__Directions for this task__
The answer must restate the records below word for word.

__Dataset extract__
(* ===== verification/UniverseProofs.v ===== *)
(** * UniverseProofs: what is in the active universe *)
From Stdlib Require Import Ascii SpecFloat Permutation.
From stdpp Require Import base numbers strings gmap list.
From S2P Require Import Prelude GoStrings GoFloat GoTime Snapshots Splits FoldMetrics Exits Indicators Signals IndicatorProofs Universe.
Local Open Scope Z_scope.

(** A candidate without the verdicts of the selection. *)
Definition unmarked (c : UniverseCandidateMetrics) : UniverseCandidateMetrics := with_verdict c false (UC_RejectionReason c).
Lemma unmarked_with c b : unmarked (with_verdict c b (UC_RejectionReason c)) = unmarked c.
Proof. done. Qed.
Lemma hard_filter_unmarked c d policy : unmarked c = unmarked d -> UniverseHardFilterReason c policy = UniverseHardFilterReason d policy.
Proof. destruct c, d. unfold unmarked, with_verdict. cbn. intros H. injection H as <- <- <- <- <- <- <- <- <- <- <- <- <- <- <- <- <- <- <- <- <- <- <-. done. Qed.
Lemma hard_filter_ranked c score components policy : UniverseHardFilterReason (with_rank c score components) policy = UniverseHardFilterReason c policy.
Proof. done. Qed.

(** ** Selection *)
Section Limits.
Context (policy : UniversePolicy) (regime : string) (n : Z).
Lemma limits_bounds : 0 <= n -> 0 < UP_TopK policy < 2 ^ 62 -> let '(active, short) := selection_limits n policy regime in
  0 <= short <= active /\ active <= n /\ active <= UP_TopK policy /\ (0 < UP_AnalyzeTopN policy -> short <= UP_AnalyzeTopN policy) /\
  (regime = UniverseRegimeRiskOff -> active <= 3 /\ short <= 2) /\ (0 < n -> UP_AnalyzeTopN policy < 2 ^ 62 -> 0 < short).
Proof.
  intros Hn Hk. unfold selection_limits. set (short := if UP_AnalyzeTopN policy <=? 0 then UP_TopK policy else UP_AnalyzeTopN policy).
  assert (Hs : 0 < short /\ (0 < UP_AnalyzeTopN policy -> short = UP_AnalyzeTopN policy) /\ (UP_AnalyzeTopN policy < 2 ^ 62 -> short < 2 ^ 62)) by (subst short; destruct (Z.leb_spec (UP_AnalyzeTopN policy) 0); lia).
  clearbody short. destruct (String.eqb_spec regime UniverseRegimeRiskOff) as [->|Hr]; [|destruct (String.eqb_spec regime UniverseRegimeNeutral) as [->|Hr2]].
  - rewrite !(proj2 (Z.leb_gt _ _)) by lia. split_and!; lia.
  - assert (Hint : short < 2 ^ 62 -> int64 (Z.quot short 2 + 1) = Z.quot short 2 + 1) by (intros; apply int64_id; unfold in_int64; pose proof (Z.quot_le_upper_bound short 2 short); pose proof (Z.quot_pos short 2); lia).
    pose proof (Z.quot_pos short 2). pose proof (Z.quot_pos (UP_TopK policy) 2).
    rewrite !(proj2 (Z.leb_gt _ _)) by lia. split_and!; lia || (by intros) || idtac.
  - rewrite !(proj2 (Z.leb_gt _ _)) by lia. split_and!; try lia. by intros.
Qed.
End Limits.
(** What a selection promises. *)
Record selected (policy : UniversePolicy) (regime : string) (ranked active shortlist : list UniverseCandidateMetrics) : Prop := {
  sl_active : unmarked <$> active = take (length active) (unmarked <$> ranked);
  sl_shortlist : unmarked <$> shortlist = take (length shortlist) (unmarked <$> active);
  sl_marked : Forall (fun c => UC_Shortlisted c = true) shortlist /\
    (forall i c, active !! i = Some c -> UC_Shortlisted c = true <-> (i < length shortlist)%nat);
  sl_size : len active <= len ranked /\ len active <= UP_TopK policy /\ (0 < UP_AnalyzeTopN policy -> len shortlist <= UP_AnalyzeTopN policy);
  sl_risk_off : regime = UniverseRegimeRiskOff -> len active <= 3 /\ len shortlist <= 2;
  sl_nonempty : 0 < len ranked -> 0 < len shortlist }.
Lemma fmap_unmarked_imap (f : nat -> UniverseCandidateMetrics -> bool) (l : list UniverseCandidateMetrics) : unmarked <$> imap (fun i c => with_verdict c (f i c) (UC_RejectionReason c)) l = unmarked <$> l.
Proof. revert f. induction l as [|c l IH]; intros f; cbn; [done|]. f_equal. apply (IH (fun i => f (S i))). Qed.
Lemma fmap_unmarked_all (l : list UniverseCandidateMetrics) : unmarked <$> ((fun c => with_verdict c true (UC_RejectionReason c)) <$> l) = unmarked <$> l.
Proof. rewrite <- list_fmap_compose. by apply list_fmap_ext. Qed.
Lemma select_selected ranked policy regime active shortlist : 0 < UP_TopK policy < 2 ^ 62 -> UP_AnalyzeTopN policy < 2 ^ 62 ->
  SelectUniverseCandidates ranked policy regime = (active, shortlist) -> selected policy regime ranked active shortlist.
Proof.
  intros Hk Ha H. unfold SelectUniverseCandidates in H. pose proof (limits_bounds policy regime (len ranked) ltac:(unfold len; lia) Hk) as Hl.
  destruct (selection_limits (len ranked) policy regime) as [na ns]. destruct Hl as (H1 & H2 & H3 & H4 & H5 & H6). injection H as <- <-.
  assert (Hla : length (take (Z.to_nat na) ranked) = Z.to_nat na) by (rewrite length_take; unfold len in *; lia).
  assert (Hls : length (take (Z.to_nat ns) (take (Z.to_nat na) ranked)) = Z.to_nat ns) by (rewrite length_take, Hla; lia).
  split; unfold len; rewrite ?length_fmap, ?length_imap, ?Hla, ?Hls.
  - rewrite fmap_unmarked_imap. by rewrite fmap_take.
  - by rewrite fmap_unmarked_all, fmap_unmarked_imap, fmap_take.
  - split; [by apply Forall_fmap, Forall_true|]. intros i c Hc. rewrite list_lookup_imap in Hc. apply fmap_Some in Hc as (d & Hd & ->). cbn. rewrite Z.ltb_lt. lia.
  - unfold len in *. split_and!; [lia..|]. intros Hn. pose proof (H4 Hn). lia.
  - intros Hr. destruct (H5 Hr). lia.
  - intros Hn. pose proof (H6 Hn Ha). lia.
Qed.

__Response__
(* ===== verification/UniverseProofs.v ===== *)
(** * UniverseProofs: what is in the active universe *)
From Stdlib Require Import Ascii SpecFloat Permutation.
From stdpp Require Import base numbers strings gmap list.
From S2P Require Import Prelude GoStrings GoFloat GoTime Snapshots Splits FoldMetrics Exits Indicators Signals IndicatorProofs Universe.
Local Open Scope Z_scope.

(** A candidate without the verdicts of the selection. *)
Definition unmarked (c : UniverseCandidateMetrics) : UniverseCandidateMetrics := with_verdict c false (UC_RejectionReason c).
Lemma unmarked_with c b : unmarked (with_verdict c b (UC_RejectionReason c)) = unmarked c.
Proof. done. Qed.
Lemma hard_filter_unmarked c d policy : unmarked c = unmarked d -> UniverseHardFilterReason c policy = UniverseHardFilterReason d policy.
Proof. destruct c, d. unfold unmarked, with_verdict. cbn. intros H. injection H as <- <- <- <- <- <- <- <- <- <- <- <- <- <- <- <- <- <- <- <- <- <- <-. done. Qed.
Lemma hard_filter_ranked c score components policy : UniverseHardFilterReason (with_rank c score components) policy = UniverseHardFilterReason c policy.
Proof. done. Qed.

(** ** Selection *)
Section Limits.
Context (policy : UniversePolicy) (regime : string) (n : Z).
Lemma limits_bounds : 0 <= n -> 0 < UP_TopK policy < 2 ^ 62 -> let '(active, short) := selection_limits n policy regime in
  0 <= short <= active /\ active <= n /\ active <= UP_TopK policy /\ (0 < UP_AnalyzeTopN policy -> short <= UP_AnalyzeTopN policy) /\
  (regime = UniverseRegimeRiskOff -> active <= 3 /\ short <= 2) /\ (0 < n -> UP_AnalyzeTopN policy < 2 ^ 62 -> 0 < short).
Proof.
  intros Hn Hk. unfold selection_limits. set (short := if UP_AnalyzeTopN policy <=? 0 then UP_TopK policy else UP_AnalyzeTopN policy).
  assert (Hs : 0 < short /\ (0 < UP_AnalyzeTopN policy -> short = UP_AnalyzeTopN policy) /\ (UP_AnalyzeTopN policy < 2 ^ 62 -> short < 2 ^ 62)) by (subst short; destruct (Z.leb_spec (UP_AnalyzeTopN policy) 0); lia).
  clearbody short. destruct (String.eqb_spec regime UniverseRegimeRiskOff) as [->|Hr]; [|destruct (String.eqb_spec regime UniverseRegimeNeutral) as [->|Hr2]].
  - rewrite !(proj2 (Z.leb_gt _ _)) by lia. split_and!; lia.
  - assert (Hint : short < 2 ^ 62 -> int64 (Z.quot short 2 + 1) = Z.quot short 2 + 1) by (intros; apply int64_id; unfold in_int64; pose proof (Z.quot_le_upper_bound short 2 short); pose proof (Z.quot_pos short 2); lia).
    pose proof (Z.quot_pos short 2). pose proof (Z.quot_pos (UP_TopK policy) 2).
    rewrite !(proj2 (Z.leb_gt _ _)) by lia. split_and!; lia || (by intros) || idtac.
  - rewrite !(proj2 (Z.leb_gt _ _)) by lia. split_and!; try lia. by intros.
Qed.
End Limits.
(** What a selection promises. *)
Record selected (policy : UniversePolicy) (regime : string) (ranked active shortlist : list UniverseCandidateMetrics) : Prop := {
  sl_active : unmarked <$> active = take (length active) (unmarked <$> ranked);
  sl_shortlist : unmarked <$> shortlist = take (length shortlist) (unmarked <$> active);
  sl_marked : Forall (fun c => UC_Shortlisted c = true) shortlist /\
    (forall i c, active !! i = Some c -> UC_Shortlisted c = true <-> (i < length shortlist)%nat);
  sl_size : len active <= len ranked /\ len active <= UP_TopK policy /\ (0 < UP_AnalyzeTopN policy -> len shortlist <= UP_AnalyzeTopN policy);
  sl_risk_off : regime = UniverseRegimeRiskOff -> len active <= 3 /\ len shortlist <= 2;
  sl_nonempty : 0 < len ranked -> 0 < len shortlist }.
Lemma fmap_unmarked_imap (f : nat -> UniverseCandidateMetrics -> bool) (l : list UniverseCandidateMetrics) : unmarked <$> imap (fun i c => with_verdict c (f i c) (UC_RejectionReason c)) l = unmarked <$> l.
Proof. revert f. induction l as [|c l IH]; intros f; cbn; [done|]. f_equal. apply (IH (fun i => f (S i))). Qed.
Lemma fmap_unmarked_all (l : list UniverseCandidateMetrics) : unmarked <$> ((fun c => with_verdict c true (UC_RejectionReason c)) <$> l) = unmarked <$> l.
Proof. rewrite <- list_fmap_compose. by apply list_fmap_ext. Qed.
Lemma select_selected ranked policy regime active shortlist : 0 < UP_TopK policy < 2 ^ 62 -> UP_AnalyzeTopN policy < 2 ^ 62 ->
  SelectUniverseCandidates ranked policy regime = (active, shortlist) -> selected policy regime ranked active shortlist.
Proof.
  intros Hk Ha H. unfold SelectUniverseCandidates in H. pose proof (limits_bounds policy regime (len ranked) ltac:(unfold len; lia) Hk) as Hl.
  destruct (selection_limits (len ranked) policy regime) as [na ns]. destruct Hl as (H1 & H2 & H3 & H4 & H5 & H6). injection H as <- <-.
  assert (Hla : length (take (Z.to_nat na) ranked) = Z.to_nat na) by (rewrite length_take; unfold len in *; lia).
  assert (Hls : length (take (Z.to_nat ns) (take (Z.to_nat na) ranked)) = Z.to_nat ns) by (rewrite length_take, Hla; lia).
  split; unfold len; rewrite ?length_fmap, ?length_imap, ?Hla, ?Hls.
  - rewrite fmap_unmarked_imap. by rewrite fmap_take.
  - by rewrite fmap_unmarked_all, fmap_unmarked_imap, fmap_take.
  - split; [by apply Forall_fmap, Forall_true|]. intros i c Hc. rewrite list_lookup_imap in Hc. apply fmap_Some in Hc as (d & Hd & ->). cbn. rewrite Z.ltb_lt. lia.
  - unfold len in *. split_and!; [lia..|]. intros Hn. pose proof (H4 Hn). lia.
  - intros Hr. destruct (H5 Hr). lia.
  - intros Hn. pose proof (H6 Hn Ha). lia.
Qed.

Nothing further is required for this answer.